Living with COPD
One of the first things Susanne Carter noticed was a general heaviness in her chest. At 66, the active and longtime Colorado Springs resident realized her energy just wasn’t up to par. Rushing to get ready for an appointment, working in the garden, and even walking up her long, sloping driveway after getting the mail left her seriously out of breath.
"I was a smoker for 40 years,” she says, “and since I take blood pressure medication, I thought it might be something with my heart, so I was seeing a cardiologist for a while.”
Susanne and her husband, Ray, spent part of each year in Arizona, where some of their children live, and she began to notice she felt much better there. “Every time we’d come home from Arizona, I felt worse than the last time I came home.”
About three years after those initial symptoms, Susanne learned she had COPD, or Chronic Obstructive Pulmonary Disease. The disease has changed her life.
COPD is a life-threatening and progressive lung disease, or group of lung diseases, characterized by blocked airflow that makes breathing difficult. Emphysema and chronic bronchitis are the two most common conditions associated with COPD.
Timothy Rummel, MD, with Pulmonary Associates and based out of Memorial Hospital, says tobacco use is by far the most common cause of the disease, but there are several others, including a genetic cause in non-smokers called Alpha I-antitrypsin, chronic asthma and a chronic scarring disease of the bronchial tubes called Bronchiectasis. “We also see what’s called crossover syndrome, where people have asthmatic syndromes as well as COPD features. Those folks may start off initially as having a bronchitis attack. Also, we’ll see some cases of patients with COPD who have it induced by either air pollution or industrial and occupational causes.”
Corinne Preston, Nurse Practitioner with Penrose-affiliated Colorado Springs Pulmonary Consultants, says, “Most people develop symptoms and are then diagnosed around the fifth or sixth decade of life. Females tend to have more severe disease than males, even with the same smoking history.”
There is no known cure for COPD, and as Dr. Rummel points out, current treatments are aimed at managing and slowing progression of the disease.
“Over the past year we’ve seen two new inhalers hit the market,” says Preston. “One is geared toward exacerbation reduction and the other to reduce air flow obstruction. There are several others in the works; however, none of them will reverse or cure COPD.”
COPD can also affect the heart, says Dr. Rummel, because “when you have COPD with progressive destruction of lung tissue, you actually lose a big portion of the vascular bed of the lung, so the heart has to work a lot harder to pump blood through the lungs. This ends up producing, in more advanced cases, Cor pulmonale, which is where the right side of the heart fails because it’s trying to push blood through thick lungs, and patients get a lot of fluid retention.”

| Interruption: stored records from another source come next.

(* ===== verification/FecLoss.v ===== *)
(** What the receiver's filter reports as lost: the loss records of a row, and
    what a large gap in the stream does to the cells. *)
From S2P Require Import Prelude Packet SeqNo FecGroup FecSend FecRecv FecRows.
Import CPacket CSeqNo FECFilterBuiltin FecReceiver.

Section RowLosses.
Context (b : Z) (l : list bool).

(** The ranges [R] of cells as the records name them. *)
Definition records (R : list (Z * Z)) : losses := map (fun r => (seq_of (b + r.1), seq_of (b + r.2))) R.

Definition covers (R : list (Z * Z)) (x : Z) : Prop := exists r, r ∈ R /\ r.1 <= x <= r.2.

Lemma covers_nil x : ~ covers [] x.
Proof. intros (r & Hr & _). set_solver. Qed.

Lemma covers_cons lo hi R x : covers ((lo, hi) :: R) x <-> lo <= x <= hi \/ covers R x.
Proof.
  unfold covers. split.
  - intros (r & Hr & Hx). apply elem_of_cons in Hr as [->|Hr]; [by left|right; by exists r].
  - intros [Hx|(r & Hr & Hx)]; [exists (lo, hi)|exists r]; (split; [set_solver|done]).
Qed.

(** The loop and the record after it. *)
Definition collected (n : nat) (i : Z) (last : bool) (val : Z * Z) (irr : losses) : losses :=
  let '(last, val, irr) := collect_losses n i (seq_of b) l last val irr in
  if negb last then irr ++ [(val.1, incseq_by (seq_of b) (i + Z.of_nat n - 1))] else irr.

(** A gap reaches to the cell behind it, if the row has one. *)
Definition named (i : Z) (last : bool) (x : Z) : Prop :=
  l.[x] = false \/ (if x =? i then last else l.[x - 1]) = false.

Lemma collected_ok n : forall i lo last val irr, 0 <= i -> i + Z.of_nat n < 2 ^ 31 ->
  (last = false -> val.1 = seq_of (b + lo) /\ 0 <= lo < i) ->
  exists R, collected n i last val irr = irr ++ records R /\
    forall x, covers R x <-> (last = false /\ lo <= x < i) \/ (i <= x < i + Z.of_nat n /\ named i last x).
Proof.
  induction n as [|n IH]; intros i lo last val irr Hi Hn Hlast.
  - unfold collected. cbn [collect_losses]. destruct last; cbn [negb].
    + exists []. cbn. rewrite app_nil_r. split; [done|]. intros x. split; [by intros ?%covers_nil|]. intros [[? _]|]; [done|lia].
    + destruct Hlast as [Hv Hlo]; [done|]. exists [(lo, i - 1)]. unfold records. cbn [map fst snd].
      rewrite incseq_by_seq_of, Hv by lia. split; [by replace (i + Z.of_nat 0 - 1) with (i - 1) by lia|].
      intros x. rewrite covers_cons. split; [intros [Hx|[]%covers_nil]; left; split; [done|lia]|intros [[_ Hx]|]; [left|]; lia].
  - assert (Hnext : forall x, i <= x < i + Z.of_nat (S n) -> (named i last x <-> (x = i /\ (l.[i] = false \/ last = false)) \/ (i < x /\ named (i + 1) l.[i] x))).
    { intros x Hx. unfold named. destruct (Z.eqb_spec x i) as [->|Hne]; [split; [by left|intros [[_ ?]|]; [done|lia]]|].
      destruct (Z.eqb_spec x (i + 1)) as [->|]; [replace (i + 1 - 1) with i by lia|]; (split; [intros; right; split; [lia|done]|intros [[]|[_ ?]]; done]). }
    unfold collected. cbn [collect_losses]. destruct (l.[i]) eqn:El; destruct last; cbn [negb andb]; replace (i + Z.of_nat (S n) - 1) with ((i + 1) + Z.of_nat n - 1) by lia.
    + destruct (IH (i + 1) 0 true val irr ltac:(lia) ltac:(lia) ltac:(done)) as (R & E & HR). exists R. split; [exact E|].
      intros x. rewrite HR. split; [intros [[? _]|[Hx Hnm]]; [done|]; right; split; [lia|]; apply Hnext; [lia|]; right; split; [lia|done]|].
      intros [[? _]|[Hx Hnm]]; [done|]. apply Hnext in Hnm as [[_ [|]]|[Hxi Hnm]]; [done|done| |lia]. right. split; [lia|done].
    + destruct Hlast as [Hv Hlo]; [done|]. rewrite incseq_by_seq_of by lia.
      destruct (IH (i + 1) 0 true (val.1, seq_of (b + i)) (irr ++ [(val.1, seq_of (b + i))]) ltac:(lia) ltac:(lia) ltac:(done)) as (R & E & HR).
      exists ((lo, i) :: R). split; [etransitivity; [exact E|]; unfold records; cbn [map fst snd]; by rewrite <- app_assoc, Hv|].
      intros x. rewrite covers_cons, HR. split.
      * intros [Hx|[[? _]|[Hx Hnm]]]; [|done|].
        -- destruct (Z.eq_dec x i) as [->|]; [right; split; [lia|]; apply Hnext; [lia|]; left; split; [done|by right]|left; split; [done|lia]].
        -- right. split; [lia|]. apply Hnext; [lia|]. right. split; [lia|done].
      * intros [[_ Hx]|[Hx Hnm]]; [left; lia|]. apply Hnext in Hnm as [[-> _]|[Hxi Hnm]]; [left; lia| |lia]. right. right. split; [lia|done].
    + rewrite incseq_by_seq_of by lia.
      destruct (IH (i + 1) i false (seq_of (b + i), seq_of (b + i)) irr ltac:(lia) ltac:(lia)) as (R & E & HR); [intros _; split; [done|lia]|]. exists R. split; [exact E|].
      intros x. rewrite HR. split.
      * intros [[_ Hx]|[Hx Hnm]]; right; (split; [lia|]); apply Hnext; [lia| |lia|]; [left; split; [lia|by left]|right; split; [lia|done]].
      * intros [[? _]|[Hx Hnm]]; [done|]. apply Hnext in Hnm as [[-> _]|[Hxi Hnm]]; [left; split; [done|lia]| |lia]. right. split; [lia|done].
    + destruct Hlast as [Hv Hlo]; [done|].
      destruct (IH (i + 1) lo false val irr ltac:(lia) ltac:(lia)) as (R & E & HR); [intros _; split; [done|lia]|]. exists R. split; [exact E|].
      intros x. rewrite HR. split.
      * intros [[_ Hx]|[Hx Hnm]].
        -- destruct (Z.eq_dec x i) as [->|]; [right; split; [lia|]; apply Hnext; [lia|]; left; split; [done|by left]|left; split; [done|lia]].
        -- right. split; [lia|]. apply Hnext; [lia|]. right. split; [lia|done].
      * intros [[_ Hx]|[Hx Hnm]]; [left; split; [done|lia]|]. apply Hnext in Hnm as [[-> _]|[Hxi Hnm]]; [left; split; [done|lia]| |lia]. right. split; [lia|done].
Qed.
End RowLosses.

(** The first time a row of the receiver's queue is given up, the records
    made for it name exactly the packets of the row that are missing and, for
    each gap that ends within the row, the packet behind the gap, which has
    been received; the row gives no records a second time. *)
Theorem fec_row_losses (c : config) (b o ix : Z) (st : Receive) (irr : losses)
  (Hix : 0 <= ix < zlen (rowq st)) (Hg : dismissed (rowq st).[ix] = false) (Hb : cell_base st = seq_of b)
  (Hbase : base (grp (rowq st).[ix]) = seq_of (b + o)) (Ho : 0 <= o) (HN : 0 < m_number_cols c)
  (Hcells : o + m_number_cols c <= zlen (cells st) < m_iSeqNoTH) :
  exists st' R, CollectIrrecoverRow c ix irr st = (st', irr ++ records b R) /\
    (forall x, covers R x <-> o <= x < o + m_number_cols c /\ ((cells st).[x] = false \/ (o < x /\ (cells st).[x - 1] = false))) /\
    cells st' = cells st /\ (forall irr', CollectIrrecoverRow c ix irr' st' = (st', irr')).
Proof.
  unfold CollectIrrecoverRow at 1. rewrite Hg, Hb, Hbase, seqoff_seq_of by lia. replace (b + o - b) with o by lia.
  rewrite (proj2 (Z.ltb_ge _ _)), Z.gtb_ltb, (proj2 (Z.ltb_ge _ _)) by lia.
  destruct (collected_ok b (cells st) (Z.to_nat (m_number_cols c)) o 0 true (0, 0) irr Ho) as (R & E & HR); [unfold m_iSeqNoTH in *; lia|done|].
  unfold collected in E. rewrite Z2Nat.id in * by lia. cbv zeta. destruct (collect_losses _ _ _ _ _ _ _) as [[last val] irr1].
  eexists _, R. split; [f_equal; exact E|]. split; [|split; [done|]].
  - intros x. rewrite HR. unfold named. split.
    + intros [[? _]|[Hx Hnm]]; [done|]. split; [done|]. destruct Hnm as [|Hnm]; [by left|]. destruct (Z.eqb_spec x o); [done|]. right. split; [lia|done].
    + intros [Hx [|[Hox Hnm]]]; right; (split; [done|]); [by left|right]. destruct (Z.eqb_spec x o); [lia|done].
  - intros irr'. unfold CollectIrrecoverRow. cbn [put_row set_rowq rowq]. rewrite aget_aset_eq by done. done.
Qed.

(** A row of six with a gap of two in it and its last packet missing. *)
Definition example_wide : config := mkConfig 6 1 SRT_ARQ_ONREQ false true 6 100 77.
Definition example_received : Receive :=
  set_cells (seq_of 40) [true; false; false; true; true; false] (init example_wide (seq_of 39)).

Lemma fec_row_losses_witness :
  exists st' R, CollectIrrecoverRow example_wide 0 [] example_received = (st', records 40 R) /\ records 40 R = [(41, 43); (45, 45)].
Proof.
  destruct (fec_row_losses example_wide 40 0 0 example_received []) as (st' & R & E & _).
  1-7: vm_compute; first [reflexivity|split; first [reflexivity|discriminate]|discriminate].
  exists st', R. split; [exact E|]. change (records 40 R) with (st', [] ++ records 40 R).2. rewrite <- E. reflexivity.
Defined.

(** The arrivals of the packets at the positions [from], [from + 1], ... *)
Definition in_order (from n : nat) : list arrival := map (fun x => AData (Z.of_nat x)) (seq from n).

(** The positions of the packets that the last arrival makes the filter hand on. *)
Definition last_handed_on (arr : list arrival) : option (list Z) :=
  '(_, outs) ← receive_all example_fec 1 1 (map (packet_of example_flow (sent_control example_fec 0 0x7FFFFFFC (mk 0 0 0 0 []) example_flow)) arr)
      (init example_fec (seq_of 0x7FFFFFFC));
  map (fun p => seqoff (seq_of 0x7FFFFFFD) (getSeqNo p)) <$> outs !! (length arr - 1)%nat.

(** Rows of three packets, rows only.  After a gap whose first packet
    behind it is more than five rows ahead of the oldest row, the filter starts
    its rows anew, but not the number of its first cell: with the removal of the
    first old row the cells are those of other packets, packets of later rows
    are taken for known ones although they have never arrived before, and the
    packet that row 12 lacks is not rebuilt when its control packet comes.
    Without the gap, and with one whose end is five rows ahead, it is. *)
Theorem fec_large_gap :
  last_handed_on (in_order 0 3 ++ in_order 18 20 ++ [ACtl 12]) = Some [] /\
  last_handed_on (in_order 0 38 ++ [ACtl 12]) = Some [38] /\
  last_handed_on (in_order 0 2 ++ in_order 15 23 ++ [ACtl 12]) = Some [38].
Proof. vm_compute. split; [|split]; reflexivity. Qed.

Living with COPD in the Pikes Peak region may bring its own set of challenges, as Susanne discovered. “This is a tough environment for patients with COPD,” says Dr. Rummel. “The lung disease is harder to compensate for when you’re at 6,000 feet. You try to mimic sea level by giving oxygen, but there is something else about our low barometric pressure that makes it hard to tolerate COPD here. We will see more patients with Cor pulmonale heart component because of our altitudes.”
Corinne Preston says exercise as part of a comprehensive program can help those with COPD. “Pulmonary Rehabilitation, specifically, has been shown to improve patient symptoms and reduce flair-ups and hospitalizations.”
“The lungs are a passive organ,” explains Rummel, “so exercise is really recommended for patients with COPD mainly to maintain and improve their fitness. They may have airflow limitation based on their COPD, but they still can improve the fitness of their muscles and heart and lung-oxygen delivery through an exercise program.”
Last fall, Susanne Carter and her husband made the difficult decision to leave their Colorado Springs home and move permanently to Arizona. Ten years after learning she has COPD, Susanne is doing well but says she has definitely slowed down. She quit smoking, is on several medications including two inhalers, and carries a rescue inhaler she used 4-6 times a week in Colorado but has not needed in Arizona since January. For things like trips to the zoo with her grandchildren, Carter uses a motorized cart.
“I don’t wear my oxygen in the house at all,” she says. “If I exert - rushing, changing a bed, etc., I’ll put it on for a half hour and rest, but otherwise I can do just great without it. I keep the portable charged and in the car just in case, but if I walk slowly I don’t get too short of breath.”